Baseball in Central America: Fans Are Inside, Autographs Are Outside


FARGO, ND – Forget about everything else for a moment and take a look at this:

The retired number 8, used in this city by Roger Maris, Fargo’s revered son, on the facade above first base. Red, white, and blue bunting covered the railings. Ball players heating up the foul lines.

People are finding their seats, and somewhere the big red pet is getting ready. At any moment the referees will arrive, fully dressed and with their baseballs and walking directly from the parking lot to the field.

It was late, but here it is: opening day.

The last time the Fargo-Moorhead RedHawks played was in September.

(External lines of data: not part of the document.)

(* ===== verification/Watcher.v ===== *)
(** * Watcher: the threads that meet in one watcher

    [basic_watcher] in src/zk/connection_zk.cpp is touched by the thread that
    completes the call ([deliver_raw], [deliver_data]) and by threads that deliver an
    event ([deliver_event], from a notification or from [close]) without a common
    lock: only two atomic flags decide who stores into the promises. Here the same
    code as in ConnectionZk.v is cut into its atomic actions, and any number of
    threads interleave. *)

From S2P Require Import Prelude Text Types Error Results World ConnectionZk.

(** ** State *)

(** The members of the watcher, with what their promises hold. [failed] records that a
    promise was stored to twice or its future taken twice: an exception in the thread
    that did it. *)
Record shared := Shared {
  data_flag : bool;
  event_flag : bool;
  data_out : option outcome;
  event_out : option event;
  event_taken : bool;
  failed : bool;
}.

Definition fresh_watcher : shared := Shared false false None None false false.

(** [deliver_event]: load [_data_delivered]; if it was false, the exchange and store of
    [deliver_data]; then the exchange and store of the base class. *)
Inductive estage := ELoad | EExchData | ESetData | EExchEvent | ESetEvent | EDone.

(** [deliver_raw]: take the event future if there is data ([take]); exchange; store. *)
Inductive dstage := DTake | DExch | DSet | DDone.

Inductive thread :=
| TEvent (ev : event) (s : estage)
| TData (take : bool) (o : outcome) (s : dstage).

Definition closed_outcome : outcome := Exception (get_exception_ptr_of error_code.closed).

Definition store_data (o : outcome) (sh : shared) : shared :=
  match data_out sh with
  | None => Shared (data_flag sh) (event_flag sh) (Some o) (event_out sh) (event_taken sh) (failed sh)
  | Some _ => Shared (data_flag sh) (event_flag sh) (data_out sh) (event_out sh) (event_taken sh) true
  end.

Definition store_event (ev : event) (sh : shared) : shared :=
  match event_out sh with
  | None => Shared (data_flag sh) (event_flag sh) (data_out sh) (Some ev) (event_taken sh) (failed sh)
  | Some _ => Shared (data_flag sh) (event_flag sh) (data_out sh) (event_out sh) (event_taken sh) true
  end.

Definition take_event (sh : shared) : shared :=
  Shared (data_flag sh) (event_flag sh) (data_out sh) (event_out sh) true
    (failed sh || event_taken sh).

(** [flag.exchange(true)] *)
Definition raise_data (sh : shared) : shared :=
  Shared true (event_flag sh) (data_out sh) (event_out sh) (event_taken sh) (failed sh).
Definition raise_event (sh : shared) : shared :=
  Shared (data_flag sh) true (data_out sh) (event_out sh) (event_taken sh) (failed sh).

(** One atomic action of a thread. *)
Definition tstep (t : thread) (sh : shared) : thread * shared :=
  match t with
  | TEvent ev ELoad => (TEvent ev (if data_flag sh then EExchEvent else EExchData), sh)
  | TEvent ev EExchData =>
      (TEvent ev (if data_flag sh then EExchEvent else ESetData), raise_data sh)
  | TEvent ev ESetData => (TEvent ev EExchEvent, store_data closed_outcome sh)
  | TEvent ev EExchEvent =>
      (TEvent ev (if event_flag sh then EDone else ESetEvent), raise_event sh)
  | TEvent ev ESetEvent => (TEvent ev EDone, store_event ev sh)
  | TEvent ev EDone => (t, sh)
  | TData take o DTake => (TData take o DExch, if take then take_event sh else sh)
  | TData take o DExch =>
      (TData take o (if data_flag sh then DDone else DSet), raise_data sh)
  | TData take o DSet => (TData take o DDone, store_data o sh)
  | TData take o DDone => (t, sh)
  end.

Definition done_thread (t : thread) : bool :=
  match t with TEvent _ EDone | TData _ _ DDone => true | _ => false end.

(** Any thread that is not done may act next. *)
Inductive wstep : shared * list thread -> shared * list thread -> Prop :=
| wstep_thread sh ts i t t' sh' :
    ts !! i = Some t -> done_thread t = false -> tstep t sh = (t', sh') ->
    wstep (sh, ts) (sh', <[i := t']> ts).

Definition is_event (t : thread) : bool := match t with TEvent _ _ => true | _ => false end.
Definition is_data (t : thread) : bool := negb (is_event t).

(** The thread before its first action. *)
Definition start_of (t : thread) : thread :=
  match t with TEvent ev _ => TEvent ev ELoad | TData take o _ => TData take o DTake end.
Definition starts (t : thread) : bool :=
  match t with TEvent _ ELoad | TData _ _ DTake => true | _ => false end.

(** The most actions a thread may still take. *)
Definition actions_left (t : thread) : nat :=
  match t with
  | TEvent _ ELoad => 5 | TEvent _ EExchData => 4 | TEvent _ ESetData => 3
  | TEvent _ EExchEvent => 2 | TEvent _ ESetEvent => 1 | TEvent _ EDone => 0
  | TData _ _ DTake => 3 | TData _ _ DExch => 2 | TData _ _ DSet => 1 | TData _ _ DDone => 0
  end.

(** ** Counting threads *)

(** The threads about to store into a promise, and those about to take the event
    future. *)
Definition sets_data (t : thread) : bool :=
  match t with TEvent _ ESetData | TData _ _ DSet => true | _ => false end.
Definition sets_event (t : thread) : bool :=
  match t with TEvent _ ESetEvent => true | _ => false end.
Definition takes (t : thread) : bool :=
  match t with TData true _ DTake => true | _ => false end.

(** The threads that have taken the event future. *)
Definition took (t : thread) : bool :=
  match t with TData true _ (DExch | DSet | DDone) => true | _ => false end.

(** What a thread that has got this far has seen to. *)
Definition knows (sh : shared) (t : thread) : Prop :=
  match t with
  | TEvent _ (ESetData | EExchEvent) => data_flag sh = true
  | TEvent _ (ESetEvent | EDone) => data_flag sh = true /\ event_flag sh = true
  | TData _ _ (DSet | DDone) => data_flag sh = true
  | _ => True
  end.

Definition brings (t : thread) (o : outcome) : Prop :=
  match t with TEvent _ _ => o = closed_outcome | TData _ o' _ => o = o' end.
Definition brings_event (t : thread) (ev : event) : Prop :=
  match t with TEvent ev' _ => ev = ev' | _ => False end.

Definition unset {A} (o : option A) : bool := match o with None => true | Some _ => false end.

(** A flag is raised by exactly one thread that has yet to store, or the store is
    done. *)
Record winv (sh : shared) (ts : list thread) : Prop := Winv {
  wi_data : count sets_data ts = b2n (data_flag sh && unset (data_out sh));
  wi_data_low : data_flag sh = false -> data_out sh = None;
  wi_event : count sets_event ts = b2n (event_flag sh && unset (event_out sh));
  wi_event_low : event_flag sh = false -> event_out sh = None;
  wi_take : count takes ts + b2n (event_taken sh) <= 1;
  wi_took : count took ts = b2n (event_taken sh);
  wi_fine : failed sh = false;
  wi_knows : Forall (knows sh) ts;
  wi_data_from : forall o, data_out sh = Some o -> Exists (fun t => brings t o) ts;
  wi_event_from : forall ev, event_out sh = Some ev -> Exists (fun t => brings_event t ev) ts;
}.

(** ** The invariant *)

Lemma exists_insert (P : thread -> Prop) ts i t t' :
  ts !! i = Some t -> (P t -> P t') -> Exists P ts -> Exists P (<[i := t']> ts).
Proof.
  rewrite !list.Exists_exists. intros Hi Ht (x & (j & Hj)%list_elem_of_lookup & Hx).
  destruct (decide (i = j)) as [->|Hne].
  - exists t'. replace x with t in Hx by congruence. split; [|auto].
    apply list_elem_of_lookup. exists j. apply list_lookup_insert_eq. by eapply lookup_lt_Some.
  - exists x. split; [|done]. apply list_elem_of_lookup. exists j. by rewrite list_lookup_insert_ne.
Qed.

Lemma exists_here (P : thread -> Prop) ts i t' :
  i < length ts -> P t' -> Exists P (<[i := t']> ts).
Proof.
  intros Hi Ht. apply list.Exists_exists. exists t'. split; [|done].
  apply list_elem_of_lookup. exists i. by apply list_lookup_insert_eq.
Qed.

(** Threads keep what they bring, and flags are never lowered. *)
Lemma tstep_brings t sh t' sh' :
  tstep t sh = (t', sh') ->
  (forall o, brings t o -> brings t' o) /\ (forall ev, brings_event t ev -> brings_event t' ev).
Proof. destruct t as [ev []|tk o []]; cbn; intros [= <- <-]; done. Qed.

Lemma tstep_knows t sh t' sh' :
  tstep t sh = (t', sh') -> knows sh t ->
  knows sh' t' /\ (forall u, knows sh u -> knows sh' u).
Proof.
  intros E K. destruct sh as [df ef dt et tk fl].
  destruct t as [ev []|tk' o []]; cbn in *; injection E as <- <-; cbn;
    try destruct df; try destruct ef; try destruct tk'; try destruct dt; try destruct et; cbn in *;
    (split; [naive_solver|]); intros [ev2 []|tk2 o2 []]; cbn; naive_solver.
Qed.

“We didn’t know what was going to happen in the next few months,” Jack Michaels, the team’s radio man for a quarter of a century, yells at his audience. “But all I know is this: 297 days later, the fans are in the stands, the teams are in the shelters, and baseball is back.”

Major League Baseball will kick off its pandemic-shortened season this week, but there will be no fans in the stands. The minor league season was canceled, depriving dozens of small baseball cities this summer. Two prominent independent leagues, the Atlantic League and the Frontier League, are also not playing.

That leaves us with four cities in Central America: Fargo; Sioux Falls, SD; Franklin, Wis .; and Rosemont, Ill., where professional baseball is played in front of fans, cautiously, cheerfully, but rarely.

After months of uncertainty, the American Association, an independent league where players earn around 2,000 per month and whose rosters are filled with former minor league players and sprinkled with former major league players, began its season over the weekend. July 4th.

Six teams in four cities. Locked to host games in Canada, the Winnipeg Goldeyes are playing their home games in Fargo, where the dimensions of Newman Outdoor Field are those of Yankee Stadium, a tribute to Maris. The St. Paul Saints will play their own in Sioux Falls, where during a recent series they dressed in a hockey stadium that hosted a Bull Riders pro competition and crossed a parking lot, cleats creaking on the pavement, to reach the countryside.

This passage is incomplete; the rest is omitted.